After three days, the page was in position six for the exact match location-based search term I was targeting in the H1 and page title, as well as a few other semantically-similar local search terms I littered around the body content. As of the time of writing, it’s hovering around positions seven to nine. It’s even generated a few local leads. There were no links built, no Google My Business claimed, and I haven’t touched the content (which is largely satirical in tone) since.

Now, this isn’t a not-so-subtle blow of my own trumpet when it comes to my SEO prowess, or at least local SEO prowess. It’s merely an illustrative experiment, or case study if you will, that there’s still so much spam out there and consequently, a lot of opportunities.

Think about other settlements like mine that sit outside the bigger UK cities where the SEO agency landscapes are saturated and it’s hard to compete. Think about the heavily-budgeted CMO as he gets his train into London from somewhere like, say, East Grinstead, or even Horsham or Arundel (can you tell I grew up in West Sussex?) and Googles “SEO services near me”.

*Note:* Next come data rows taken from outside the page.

Definition push_with_reserve (candidate : ScanCandidate) (t : BoundedTopK)
    : BoundedTopK * result E unit :=
  if tk_limit t =? 0 then (t, Ok tt)
  else if len (tk_heap t) <? tk_limit t
  then (with_heap (heap_push candidate (tk_heap t)) t, Ok tt)
  else
    match tk_heap t with
    | [] => (with_heap (heap_push candidate []) t, Ok tt)
    | worst :: rest =>
        match f32_total_cmp (sc_score candidate) (sc_score worst) with
        | Lt => (t, Ok tt)
        | Eq =>
            match reserve (tk_boundary t) with
            | Err e => (t, Err e)
            | Ok _ => (with_boundary (tk_boundary t ++ [candidate]) t, Ok tt)
            end
        | Gt =>
            let heap := heap_push candidate rest in
            let t1 := with_heap heap t in
            match heap with
            | [] => (with_boundary [] t1, Ok tt)
            | new_worst :: _ =>
                let kept boundary :=
                  List.filter (λ tied, same_score (sc_score tied) (sc_score new_worst))
                    boundary in
                if same_score (sc_score worst) (sc_score new_worst) then
                  match reserve (tk_boundary t) with
                  | Err e => (t1, Err e)
                  | Ok _ => (with_boundary (kept (tk_boundary t ++ [worst])) t1, Ok tt)
                  end
                else (with_boundary (kept (tk_boundary t)) t1, Ok tt)
            end
        end
    end.
End Push.

(** [push]: a reservation that cannot fail. *)
Definition topk_push (t : BoundedTopK) (candidate : ScanCandidate) : BoundedTopK :=
  (push_with_reserve (E:=Empty_set) (λ _, Ok tt) candidate t).1.

Definition into_sorted_with_ties (t : BoundedTopK) : list ScanCandidate :=
  sort_candidates (tk_heap t ++ tk_boundary t).

Definition into_sorted (t : BoundedTopK) : list ScanCandidate :=
  take (Z.to_nat (tk_limit t)) (into_sorted_with_ties t).

(** ** [ExactTopK] *)

Inductive ExactTopK : Type :=
| ExactHeap (heap : BoundedTopK)
| ExactUnordered (limit capacity : Z) (candidates : list ScanCandidate).

(** The strategy is chosen by the exact number of eligible rows. *)
Definition exact_new (limit eligible : Z) : ExactTopK :=
  let limit := Z.min limit eligible in
  if eligible <=? saturating_mul usize_max limit 2
  then ExactUnordered limit eligible []
  else ExactHeap (topk_new limit).

(** [None] is the allocation error of a full unordered buffer. *)
Definition exact_push (t : ExactTopK) (candidate : ScanCandidate) : option ExactTopK :=
  match t with
  | ExactHeap heap => Some (ExactHeap (topk_push heap candidate))
  | ExactUnordered limit capacity candidates =>
      if len candidates =? capacity then None
      else Some (ExactUnordered limit capacity (candidates ++ [candidate]))
  end.

(** The element [select_nth_unstable_by] leaves at [index] has the score of
    the one a full sort would put there. *)
Definition select_nth_score (index : Z) (candidates : list ScanCandidate) : option Z :=
  sc_score <$> sort_candidates candidates !! Z.to_nat index.

Definition exact_into_sorted_with_ties (t : ExactTopK) : list ScanCandidate :=
  match t with
  | ExactHeap heap => into_sorted_with_ties heap
  | ExactUnordered limit _ candidates =>
      sort_candidates
        (if limit =? 0 then []
         else if limit <? len candidates then
           match select_nth_score (limit - 1) candidates with
           | None => candidates
           | Some score =>
               List.filter (λ c, match f32_total_cmp (sc_score c) score with
                                 | Lt => false
                                 | _ => true
                                 end) candidates
           end
         else candidates)
  end.

(** ** [truncate_to_k_with_score_ties] ([scan/mod.rs]) *)

(** The candidates after the [k]-th that still have its score. *)
Fixpoint tied_prefix (boundary_score : Z) (l : list ScanCandidate) : nat :=
  match l with
  | [] => 0
  | c :: rest => if same_score (sc_score c) boundary_score
                 then S (tied_prefix boundary_score rest) else 0
  end.

Definition truncate_to_k_with_score_ties (candidates : list ScanCandidate) (k : Z)
    : list ScanCandidate :=
  if k =? 0 then []
  else if len candidates <=? k then candidates
  else
    match candidates !! Z.to_nat (saturating_sub k 1) with
    | None => take (Z.to_nat k) candidates
    | Some boundary =>
        take (Z.to_nat k + tied_prefix (sc_score boundary) (drop (Z.to_nat k) candidates))
          candidates
    end.

(** ** Reference: the candidates beaten by fewer than [k] others *)

Definition key (c : ScanCandidate) : Z := f32_total_key (sc_score c).

Definition better_count (c : ScanCandidate) (l : list ScanCandidate) : Z :=
  len (List.filter (λ d, key c <? key d) l).

Definition top_with_ties (k : Z) (l : list ScanCandidate) : list ScanCandidate :=
  sort_candidates (List.filter (λ c, better_count c l <? k) l).

(** ** The order *)

Definition scores_ok (l : list ScanCandidate) : Prop := Forall (λ c, is_u32 (sc_score c)) l.

Lemma before_spec a b :
  before a b ↔ key b < key a ∨ key a = key b ∧ sc_row_id a ≤ sc_row_id b.
Proof.
  unfold before, candidate_cmp, f32_total_cmp, key.
  destruct (Z.compare_spec (f32_total_key (sc_score b)) (f32_total_key (sc_score a))) as [E|E|E];
    cbn.
  - fold (sc_row_id a ≤ sc_row_id b). lia.
  - split; [by left|done].
  - split; [done|lia].
Qed.

#[export] Instance before_total : Total before.
Proof. intros a b. rewrite !before_spec. lia. Qed.

#[export] Instance before_trans : Transitive before.
Proof. intros a b c. rewrite !before_spec. lia. Qed.

Lemma before_antisym a b :
  is_u32 (sc_score a) → is_u32 (sc_score b) → before a b → before b a → a = b.
Proof.
  intros Ha Hb. rewrite !before_spec. intros H1 H2.
  assert (key a = key b) as Hk by lia. assert (sc_row_id a = sc_row_id b) as Hr by lia.
  apply f32_total_key_inj in Hk; [|done..]. destruct a, b; cbn in *. congruence.
Qed.

Lemma sort_perm l : sort_candidates l ≡ₚ l.
Proof. apply merge_sort_Permutation. Qed.

Lemma sort_sorted l : StronglySorted before (sort_candidates l).
Proof. apply (StronglySorted_merge_sort before). Qed.

(** A sorted list of candidates is determined by its elements. *)
Lemma sorted_unique l1 l2 :
  scores_ok l1 → StronglySorted before l1 → StronglySorted before l2 → l1 ≡ₚ l2 → l1 = l2.
Proof.
  intros Hok H1 H2 Hp. apply (StronglySorted_unique_strong before); [|done..].
  unfold scores_ok in Hok. rewrite Forall_forall in Hok.
  intros x y Hx Hy. apply before_antisym; apply Hok; [done|by rewrite Hp].
Qed.

Lemma sort_unique l1 l2 : scores_ok l1 → l1 ≡ₚ l2 → sort_candidates l1 = sort_candidates l2.
Proof.
  intros Hok Hp. apply sorted_unique; [|apply sort_sorted..|].
  - unfold scores_ok. by rewrite sort_perm.
  - by rewrite !sort_perm.
Qed.

(** Sorting splits at a score: everything above comes first. *)
Lemma sort_app l1 l2 :
  scores_ok (l1 ++ l2) → (∀ a b, a ∈ l1 → b ∈ l2 → key b < key a) →
  sort_candidates (l1 ++ l2) = sort_candidates l1 ++ sort_candidates l2.
Proof.
  intros Hok Hlt. apply sorted_unique; [unfold scores_ok; by rewrite sort_perm|apply sort_sorted| |].
  - apply StronglySorted_app. split_and!; [|apply sort_sorted..].
    intros a b Ha Hb. rewrite sort_perm in Ha, Hb. apply before_spec. left. by apply Hlt.
  - by rewrite !sort_perm.
Qed.

Lemma same_score_spec a b : same_score a b = true ↔ f32_total_key a = f32_total_key b.
Proof.
  unfold same_score, f32_total_cmp.
  destruct (Z.compare_spec (f32_total_key a) (f32_total_key b)); split; (done || lia).
Qed.

(** ** The heap *)

Lemma heap_push_perm x heap : heap_push x heap ≡ₚ x :: heap.
Proof.
  induction heap as [|y rest IH]; cbn; [done|]. destruct (candidate_cmp x y); [done| |done].
  rewrite IH. apply Permutation_swap.
Qed.

Lemma heap_push_sorted x heap :
  StronglySorted (flip before) heap → StronglySorted (flip before) (heap_push x heap).
Proof.
  induction 1 as [|y rest Hs IH Hy]; cbn; [by repeat constructor|].
  assert (candidate_cmp x y ≠ Lt → before y x) as Hyx.
  { intros Hn. rewrite before_spec. unfold candidate_cmp, f32_total_cmp, key in *.
    destruct (Z.compare_spec (f32_total_key (sc_score y)) (f32_total_key (sc_score x)));
      [|done|lia]. destruct (Z.compare_spec (sc_row_id x) (sc_row_id y)); (done || lia). }
  destruct (candidate_cmp x y) eqn:E.
  - constructor; [by constructor|]. specialize (Hyx ltac:(done)). constructor; [done|].
    apply (Forall_impl _ _ _ Hy). intros z Hz. unfold flip in *. by transitivity y.
  - constructor; [done|]. rewrite heap_push_perm. constructor; [|done].
    unfold flip, before. congruence.
  - constructor; [by constructor|]. specialize (Hyx ltac:(done)). constructor; [done|].
    apply (Forall_impl _ _ _ Hy). intros z Hz. unfold flip in *. by transitivity y.
Qed.

(** The head of the heap has the lowest score. *)
Lemma heap_worst w rest x :
  StronglySorted (flip before) (w :: rest) → x ∈ w :: rest → key w ≤ key x.
Proof.
  intros Hs Hx. apply elem_of_cons in Hx as [->|Hx]; [lia|].
  apply StronglySorted_inv in Hs as [_ Hs]. rewrite Forall_forall in Hs.
  specialize (Hs x Hx). unfold flip in Hs. apply before_spec in Hs. lia.
Qed.

Lemma filter_all {A} (f : A → bool) l : (∀ x, x ∈ l → f x = true) → List.filter f l = l.
Proof.
  induction l as [|x l IH]; intros Hf; cbn; [done|].
  rewrite (Hf x) by (by left). rewrite IH; [done|]. intros y Hy. apply Hf. by right.
Qed.

Lemma filter_none {A} (f : A → bool) l : (∀ x, x ∈ l → f x = false) → List.filter f l = [].
Proof.
  induction l as [|x l IH]; intros Hf; cbn; [done|].
  rewrite (Hf x) by (by left). rewrite IH; [done|]. intros y Hy. apply Hf. by right.
Qed.

(** ** What a collector has kept

    [ds] are the candidates it has dropped: each is beaten by every candidate
    in the full heap. *)
Record topk_inv (limit : Z) (cs : list ScanCandidate) (t : BoundedTopK) : Prop := {
  ti_limit : tk_limit t = limit;
  ti_sorted : StronglySorted (flip before) (tk_heap t);
  ti_len : len (tk_heap t) ≤ limit;
  ti_split : ∃ ds, cs ≡ₚ tk_heap t ++ tk_boundary t ++ ds
    ∧ (len (tk_heap t) < limit → tk_boundary t = [] ∧ ds = [])
    ∧ ∀ w rest, tk_heap t = w :: rest →
        Forall (λ b, key b = key w) (tk_boundary t) ∧ Forall (λ d, key d < key w) ds;
}.

Lemma topk_new_inv limit : 0 < limit → topk_inv limit [] (topk_new limit).
Proof.
  intros Hl. split; cbn; [done|constructor|rewrite len_nil; lia|]. exists []. split_and!; done.
Qed.

(** Replacing the worst candidate of a full heap. *)
Lemma evict_inv limit cs t c w rest :
  topk_inv limit cs t → tk_heap t = w :: rest → len (tk_heap t) = limit → key w < key c →
  topk_inv limit (cs ++ [c]) (topk_push t c).
Proof.
  intros [Hlim Hs Hlen (ds & Hp & _ & Hw)] Eh Hfull Hlt.
  destruct (Hw w rest Eh) as [Hb Hd].
  assert (f32_total_cmp (sc_score c) (sc_score w) = Gt) as Ec by (by apply Z.compare_gt_iff).
  unfold topk_push, push_with_reserve. rewrite Hlim.
  destruct (Z.eqb_spec limit 0) as [E0|E0].
  { rewrite Eh, len_cons in Hfull. pose proof (len_nonneg rest). lia. }
  destruct (Z.ltb_spec (len (tk_heap t)) limit); [lia|]. rewrite Eh, Ec.
  rewrite Eh in Hs. pose proof (heap_push_sorted c rest (proj1 (StronglySorted_inv Hs))) as Hs'.
  assert (Hmem : ∀ x, x ∈ heap_push c rest → key w ≤ key x).
  { intros x Hx. rewrite heap_push_perm in Hx. apply elem_of_cons in Hx as [->|Hx]; [lia|].
    apply (heap_worst w rest x Hs). by right. }
  assert (Hlen' : len (heap_push c rest) = limit).
  { rewrite Eh in Hfull. unfold len in *. rewrite heap_push_perm. cbn [length] in *. lia. }
  assert (Hall : cs ++ [c] ≡ₚ heap_push c rest ++ [w] ++ tk_boundary t ++ ds).
  { rewrite Hp, Eh, heap_push_perm. cbn [app]. rewrite <- Permutation_cons_append.
    rewrite <- Permutation_middle. apply Permutation_swap. }
  destruct (heap_push c rest) as [|nw r'] eqn:En; [rewrite len_nil in Hlen'; lia|].
  pose proof (Hmem nw (list_elem_of_here _ _)) as Hnw. destruct (same_score _ _) eqn:Es.
  - apply same_score_spec in Es. fold (key w) in Es. fold (key nw) in Es. cbn [fst].
    rewrite filter_all; cycle 1.
    { intros x. rewrite elem_of_app, list_elem_of_singleton, same_score_spec. fold (key x). fold (key nw).
      rewrite Forall_forall in Hb. intros [Hx%Hb| ->]; congruence. }
    split; cbn [tk_limit tk_heap tk_boundary with_boundary with_heap]; [done|done|lia|]. exists ds.
    split_and!; [|lia|].
    + rewrite Hall. apply Permutation_app_head. by rewrite <- app_assoc, Permutation_app_swap_app.
    + intros w' rest' [= <- <-]. split; [apply Forall_app; split|].
      * apply (Forall_impl _ _ _ Hb). intros x ->. done.
      * by repeat constructor.
      * apply (Forall_impl _ _ _ Hd). intros x. lia.
  - assert (key w ≠ key nw) as Hne.
    { intros E. apply same_score_spec in E. congruence. }
    cbn [fst]. rewrite filter_none; cycle 1.
    { intros x Hx. rewrite Forall_forall in Hb. specialize (Hb x Hx).
      apply not_true_iff_false. rewrite same_score_spec. fold (key x). fold (key nw). congruence. }
    split; cbn [tk_limit tk_heap tk_boundary with_boundary with_heap]; [done|done|lia|].
    exists ([w] ++ tk_boundary t ++ ds). split_and!; [done|lia|].
    intros w' rest' [= <- <-]. split; [constructor|]. rewrite !Forall_app. split_and!.
    + repeat constructor. lia.
    + apply (Forall_impl _ _ _ Hb). intros x. lia.
    + apply (Forall_impl _ _ _ Hd). intros x. lia.
Qed.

Okay, I’m aware the above edge case scenario sounds very glib but I wasn’t sure how else to illustrate my point as well as the findings of this ongoing local SEO experiment in a more appropriate manner.

The point is, creating a genuine, good-quality landing page to capture that local SEO demand and intent from wherever your potential consumers are may be worth the time if the local landscape is either a) spammy or b) ripe for the taking.

Give it a go in your hometown. (Just not Margate, or I’ll set Johnny on you).